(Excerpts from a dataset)
(** * cog: the session controller and its conversation store

    A shallow embedding of the Go program: [internal/models/conversation.go],
    [internal/storage/database.go] and [internal/ui/model.go] (the same code
    is also present, flattened into package main, in [main.go] and
    [database.go]).

    Go strings are byte sequences: they are modelled as [string] (a list of
    8-bit [ascii]).  Runes are code points in [Z].  A [time.Time] is the
    number of nanoseconds since the Unix epoch, in [Z]. *)

From Stdlib Require Import ZArith List String Ascii Bool Lia Arith.
From Stdlib Require Import Sorting.Sorted Sorting.Permutation.
From Stdlib Require Import DecimalString DecimalPos DecimalZ.
Import ListNotations.

Local Open Scope string_scope.
Local Open Scope Z_scope.



(** ** Byte strings *)

Module Str.

(** The bytes of [s] in reverse order. *)
Fixpoint rev (s : string) : string :=
  match s with
  | EmptyString => EmptyString
  | String a s' => rev s' ++ String a EmptyString
  end.

End Str.

(** ** Bytes and UTF-8 *)

Definition rune := Z.

(** The numeric value of a byte, and Go's conversion [byte(x)], which keeps
    the low eight bits. *)
Definition byte_val (a : ascii) : Z := Z.of_N (N_of_ascii a).
Definition mk_byte (z : Z) : ascii := ascii_of_N (Z.to_N z).

Module utf8.

(** [utf8.RuneError], the replacement character U+FFFD. *)
Definition RuneError : rune := 0xFFFD.
Definition MaxRune : rune := 0x10FFFF.

(** A continuation byte, 10xxxxxx. *)
Definition cont (b : Z) : bool := (0x80 <=? b) && (b <=? 0xBF).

## What the exercise asks
Every line above from the line with "is also present, flattened" to the line with "number of nanoseconds", both included, must be reproduced exactly, and no other line may appear.

## Expected answer
    is also present, flattened into package main, in [main.go] and
    [database.go]).

    Go strings are byte sequences: they are modelled as [string] (a list of
    8-bit [ascii]).  Runes are code points in [Z].  A [time.Time] is the
    number of nanoseconds since the Unix epoch, in [Z]. *)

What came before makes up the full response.